Hbase build table create advanced properties / / hbase table pre-partition, that is, manual partition, this is very important 07/19 Update SLTechnology News&Howtos

Hbase build table create advanced properties / / hbase table pre-partition, that is, manual partition, this is very important

2025-07-19 Update From: SLTechnology News&Howtos shulou NAV: SLTechnology News&Howtos > Internet Technology >

Shulou(Shulou.com)06/03 Report--

Tuesday, February 19, 2019

hbase create table create advanced attributes//hbase table pre-partitioning, that is, manual partitioning, this is very important

The following shell commands can play a very important role in subsequent hbase operations, and are mainly reflected in the process of table creation. See the following create attributes.

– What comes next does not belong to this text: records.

(** X26: a run of [main] changes the ledger only for the version whose
    script it holds, and then by that version alone, after it has sent
    every statement of that script. *)
Theorem main_changes_ledger_for_known_version srv version description st st' r :
  main srv version description st = (st', r) →
  versions st' ≠ versions st →
  version = "v1_add_summary_table" ∧ r = Ok () ∧
  versions st' = versions st ∪ {[version]} ∧
  sent (calls st') = sent (calls st) ++ statements summary_ddl.
Proof.
  unfold main. destruct (connect_ok srv); cbn [negb]; [|by intros [= <- <-]].
  destruct (String.eqb_spec version "v1_add_summary_table") as [Hknown|Hunknown];
    [|by intros [= <- <-]].
  destruct (apply_version srv _ _ _ _) as [st1 r1] eqn:Happly.
  apply apply_version_ledger in Happly as [Hsame|(-> & Hv & Hsent)]; [| |done].
  - cbn [versions] in Hsame. destruct r1 as [b|e]; intros [= <- <-];
      unfold log; cbn [versions]; by rewrite Hsame.
  - intros [= <- <-] _. unfold log. cbn [versions calls] in *.
    split; [done|]. split; [done|]. split; [done|].
    rewrite sent_app, Hsent. cbn. by rewrite app_nil_r.
Qed.

(** ** The deployer on concrete inputs *)

Lemma statements_are_tidy_witness :
  "CREATE C" ∈ statements three_statements ∧ tidy "CREATE C".
Proof.
  assert (Hin : "CREATE C" ∈ statements three_statements).
  { apply (bool_decide_unpack _). by vm_compute. }
  split; [done|]. exact (statements_are_tidy three_statements "CREATE C" Hin).
Defined.

Lemma applied_version_is_skipped_witness :
  "v1" ∈ versions applied_once ∧
  ledger_ok willing = true ∧
  apply_version willing "v1" "DROP A" "again" applied_once =
    (mkState (versions applied_once ∪ list_to_set (staged applied_once)) []
       (calls applied_once ++ [CallLedger; Print (LineSkipped "v1")]),
     Ok false).
Proof.
  assert (Hin : "v1" ∈ versions applied_once).
  { apply (bool_decide_unpack _). by vm_compute. }
  split; [done|]. split; [done|].
  exact (applied_version_is_skipped willing "v1" "DROP A" "again" applied_once
           Hin eq_refl).
Defined.

Lemma ledger_changes_only_on_success_witness :
  staged (fresh ∅) = [] ∧
  apply_version (refusing "CREATE B") "v1" three_statements "first" (fresh ∅) =
    (refused_once, Ok false) ∧
  versions refused_once = versions (fresh ∅).
Proof.
  split; [done|]. split; [by vm_compute|].
  apply (ledger_changes_only_on_success (refusing "CREATE B") "v1"
           three_statements "first" (fresh ∅) refused_once (Ok false));
    [done | by vm_compute].
Defined.


Lemma second_application_is_skipped_witness :
  staged (fresh ∅) = [] ∧
  ledger_ok willing = true ∧
  apply_version willing "v1" three_statements "first" (fresh ∅) =
    (applied_once, Ok true) ∧
  ∃ st2, apply_version willing "v1" "DROP A" "again" applied_once = (st2, Ok false) ∧
         versions st2 = versions applied_once ∧
         sent (calls st2) = sent (calls applied_once).
Proof.
  split; [done|]. split; [done|]. split; [by vm_compute|].
  apply (second_application_is_skipped willing "v1" three_statements "first"
           "DROP A" "again" (fresh ∅) applied_once); [done | done | by vm_compute].
Defined.

Lemma open_transaction_is_committed_witness :
  ledger_ok (refusing "CREATE B") = true ∧
  "v0" ∈ staged open_transaction ∧
  "v0" ∈ versions
    (apply_version (refusing "CREATE B") "v1" three_statements "first"
       open_transaction).1.
Proof.
  split; [done|]. split; [by left|].
  apply (open_transaction_is_committed (refusing "CREATE B") "v1" three_statements
           "first" open_transaction _ (Ok false) "v0"); [done | by left | by vm_compute].
Defined.

Lemma main_returns_normally_witness :
  connect_ok (refusing "CREATE B") = true ∧
  ledger_ok (refusing "CREATE B") = true ∧
  ∃ st', main (refusing "CREATE B") "v1_add_summary_table" "summary" (fresh ∅)
           = (st', Ok ()) ∧
         last (calls st') = Some CallCloseConn.
Proof.
  split; [done|]. split; [done|].
  exact (main_returns_normally (refusing "CREATE B") "v1_add_summary_table"
           "summary" (fresh ∅) eq_refl eq_refl).
Defined.

Lemma main_changes_ledger_for_known_version_witness :
  main willing "v1_add_summary_table" "summary" (fresh ∅) = (summary_applied, Ok ()) ∧
  versions summary_applied ≠ versions (fresh ∅) ∧
  "v1_add_summary_table" = "v1_add_summary_table" ∧ Ok () = Ok () ∧
  versions summary_applied = versions (fresh ∅) ∪ {["v1_add_summary_table"]} ∧
  sent (calls summary_applied) = sent (calls (fresh ∅)) ++ statements summary_ddl.
Proof.
  assert (Hchanged : versions summary_applied ≠ versions (fresh ∅)).
  { apply (bool_decide_unpack _). by vm_compute. }
  split; [by vm_compute|]. split; [done|].
  apply (main_changes_ledger_for_known_version willing "v1_add_summary_table"
           "summary" (fresh ∅) summary_applied (Ok ())); [by vm_compute | done].
Defined.

End DeployFacts.

(** * The backup script: properties *)

Module BackupFacts.
Import Backup.

(** ** The order of the listing *)

Lemma leb_trans s1 s2 s3 :
  String.leb s1 s2 = true → String.leb s2 s3 = true → String.leb s1 s3 = true.
Proof.
  unfold String.leb. revert s2 s3.
  induction s1 as [|a s1 IH]; intros [|b s2] [|c s3]; cbn; try done.
  unfold Ascii.compare.
  destruct (N.compare_spec (N_of_ascii a) (N_of_ascii b)) as [Hab|Hab|Hab],
    (N.compare_spec (N_of_ascii b) (N_of_ascii c)) as [Hbc|Hbc|Hbc],
    (N.compare_spec (N_of_ascii a) (N_of_ascii c)) as [Hac|Hac|Hac];
    try done; try lia.
  apply IH.
Qed.

#[local] Instance after_trans : Transitive after.
Proof. intros a b c Hab Hbc. unfold after in *. by apply (leb_trans _ b). Qed.

#[local] Instance after_total : Total after.
Proof. intros a b. unfold after. destruct (String.leb_total a b); auto. Qed.

#[local] Instance after_antisym : AntiSymm (=) after.
Proof. intros a b Hab Hba. by apply String.leb_antisym. Qed.

Lemma listing_elem_of sys dir f :
  f ∈ listing sys dir ↔ f ∈ dir ∧ globbed sys f = true.
Proof.
  unfold listing. rewrite merge_sort_Permutation, list_elem_of_filter, elem_of_elements.
  tauto.
Qed.

Lemma listing_NoDup sys dir : NoDup (listing sys dir).
Proof.
  unfold listing. rewrite merge_sort_Permutation.
  apply NoDup_filter, NoDup_elements.
Qed.

Lemma listing_sorted sys dir : StronglySorted after (listing sys dir).
Proof. apply StronglySorted_merge_sort; apply _. Qed.

(** Once the last [c] names of the listing are gone, the listing holds its
    first [c] names. *)
Lemma listing_difference_drop sys dir c :
  listing sys (dir ∖ list_to_set (drop c (listing sys dir))) = take c (listing sys dir).
Proof.
  pose proof (listing_NoDup sys dir) as Hnodup.
  pose proof (listing_sorted sys dir) as Hsorted.
  rewrite <- (take_drop c (listing sys dir)) in Hnodup, Hsorted.
  apply NoDup_app in Hnodup as (Hnd1 & Hdisj & _).
  apply (Sorted_unique after).
  - apply Sorted_merge_sort; apply _.
  - apply StronglySorted_Sorted. by apply StronglySorted_app_1_l in Hsorted.
  - apply NoDup_Permutation; [apply listing_NoDup | done |].
    intros f. rewrite listing_elem_of, elem_of_difference, elem_of_list_to_set.
    split.
    + intros [[Hin Hnot] Hglob].
      assert (f ∈ take c (listing sys dir) ++ drop c (listing sys dir)) as Hf.
      { rewrite take_drop. by apply listing_elem_of. }
      apply elem_of_app in Hf as [Hf|Hf]; [done | by destruct Hnot].
    + intros Hf.
      assert (f ∈ listing sys dir) as Hl.
      { rewrite <- (take_drop c). apply elem_of_app. by left. }
      apply listing_elem_of in Hl as [Hin Hglob]. split; [split|]; try done.
      by apply Hdisj.
Qed.

(** ** Removal *)

Lemma cleanup_files sys olds st :
  files (cleanup sys olds st) =
    files st ∖ list_to_set (filter (λ f, remove_ok sys f = true) olds).
Proof.
  revert st. induction olds as [|old olds IH]; intros st; cbn [cleanup].
  - rewrite filter_nil. cbn. by rewrite difference_empty_L.
  - rewrite IH, filter_cons. destruct (remove_ok sys old) eqn:Hok.
    + rewrite decide_True by done. cbn. by rewrite difference_difference_l_L.
    + by rewrite decide_False by done.
Qed.

Lemma filter_all_true sys (olds : list string) :
  (∀ f, remove_ok sys f = true) →
  filter (λ f, remove_ok sys f = true) olds = olds.
Proof.
  intros Hok. induction olds as [|old olds IH]; [done|].
  rewrite filter_cons, decide_True by done. by rewrite IH.
Qed.

Lemma make_backup_returned sys db keep st st' path size :
  make_backup sys db keep st = (st', Returned path size) →
  path = fname db (now sys) ∧
  files st' =
    (files st ∪ {[path]}) ∖
    list_to_set (filter (λ f, remove_ok sys f = true)
                   (slice_from keep (listing sys (files st ∪ {[path]})))).
Proof.
  unfold make_backup. destruct (mysqldump sys); [| |done];
    intros [= <- <- _]; (split; [done|]); by rewrite cleanup_files.
Qed.

(** The backups left by a run on which every removal works. *)
Lemma make_backup_listing sys db keep st st' path size :
  (∀ f, remove_ok sys f = true) →
  make_backup sys db keep st = (st', Returned path size) →
  ∃ c, slice_from keep (listing sys (files st ∪ {[path]})) =
         drop c (listing sys (files st ∪ {[path]})) ∧
       c = Z.to_nat (if (keep <? 0)%Z
                     then (Z.of_nat (length (listing sys (files st ∪ {[path]}))) + keep)%Z
                     else keep) ∧
       listing sys (files st') = take c (listing sys (files st ∪ {[path]})).
Proof.
  intros Hok (_ & ->)%make_backup_returned. eexists. split; [done|]. split; [done|].
  rewrite filter_all_true by done. apply listing_difference_drop.
Qed.

(** X27: with [keep] at least 0 and every removal working, the backups
    left in the directory are the first [keep] names of the listing by
    descending name, the backup just made among the candidates. With
    [keep] 0 none is left: the file whose path is returned has been
    removed. *)
Theorem retention_keeps_first_names sys db keep st st' path size :
  (0 ≤ keep)%Z →
  (∀ f, remove_ok sys f = true) →
  make_backup sys db keep st = (st', Returned path size) →
  listing sys (files st') =
    take (Z.to_nat keep) (listing sys (files st ∪ {[fname db (now sys)]})).
Proof.
  intros Hkeep Hok Hrun.
  pose proof Hrun as (-> & _)%make_backup_returned.
  apply make_backup_listing in Hrun as (c & _ & -> & ->); [|done].
  by rewrite (proj2 (Z.ltb_ge keep 0)).
Qed.

(** X28: with a negative [keep], [files[keep:]] holds the last [-keep]
    names of the listing, or the whole listing when it has no more names
    than that. With every removal working the run removes those names and
    leaves the others: the listing loses [-keep] names from its end, and
    when it has [-keep] names or fewer no backup is left, the one just
    written included. *)
Theorem negative_keep_removes_last_names sys db keep st st' path size :
  (keep < 0)%Z →
  (∀ f, remove_ok sys f = true) →
  make_backup sys db keep st = (st', Returned path size) →
  listing sys (files st') =
    take (length (listing sys (files st ∪ {[fname db (now sys)]})) - Z.to_nat (- keep))
      (listing sys (files st ∪ {[fname db (now sys)]})) ∧
  length (listing sys (files st')) =
    length (listing sys (files st ∪ {[fname db (now sys)]})) - Z.to_nat (- keep) ∧
  (length (listing sys (files st ∪ {[fname db (now sys)]})) ≤ Z.to_nat (- keep) →
   listing sys (files st') = []).
Proof.
  intros Hkeep Hok Hrun.
  pose proof Hrun as (-> & _)%make_backup_returned.
  apply make_backup_listing in Hrun as (c & _ & -> & ->); [|done].
  rewrite (proj2 (Z.ltb_lt keep 0)) by done.
  set (before := listing sys (files st ∪ {[fname db (now sys)]})).
  replace (Z.to_nat (Z.of_nat (length before) + keep))
    with (length before - Z.to_nat (- keep)) by lia.
  split; [done|]. split.
  - rewrite length_take. lia.
  - intros Hfew. replace (length before - Z.to_nat (- keep)) with 0 by lia. done.
Qed.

1. BLOOMFILTER Default is NONE Whether to use Bloom or not

Bloom filtering can be enabled individually for each column family. Use HColumnDescriptor.setBloomFilterType(NONE| ROW |ROWCOL) enables Bloom separately for column families. Default = NONE No Bloom filtering. For ROW, the hash of the row key is added to Bloom each time a row is inserted. For ROWCOL, row key + column family + column family modifier hashes are added to Bloom every time rows are inserted

Usage: create 'table',{BLOOMFILTER =>'ROW'}

Enabling Bloom filtering saves you the process of having to read disks and can help improve read latency

2. VERSIONS Default is 3. This parameter means that the data is kept in three versions. If we think that our data is not so large and needs to be kept so much, it is updated at any time, and the old version of the data is worthless to us, then setting this parameter to 1 can save 2/3 space.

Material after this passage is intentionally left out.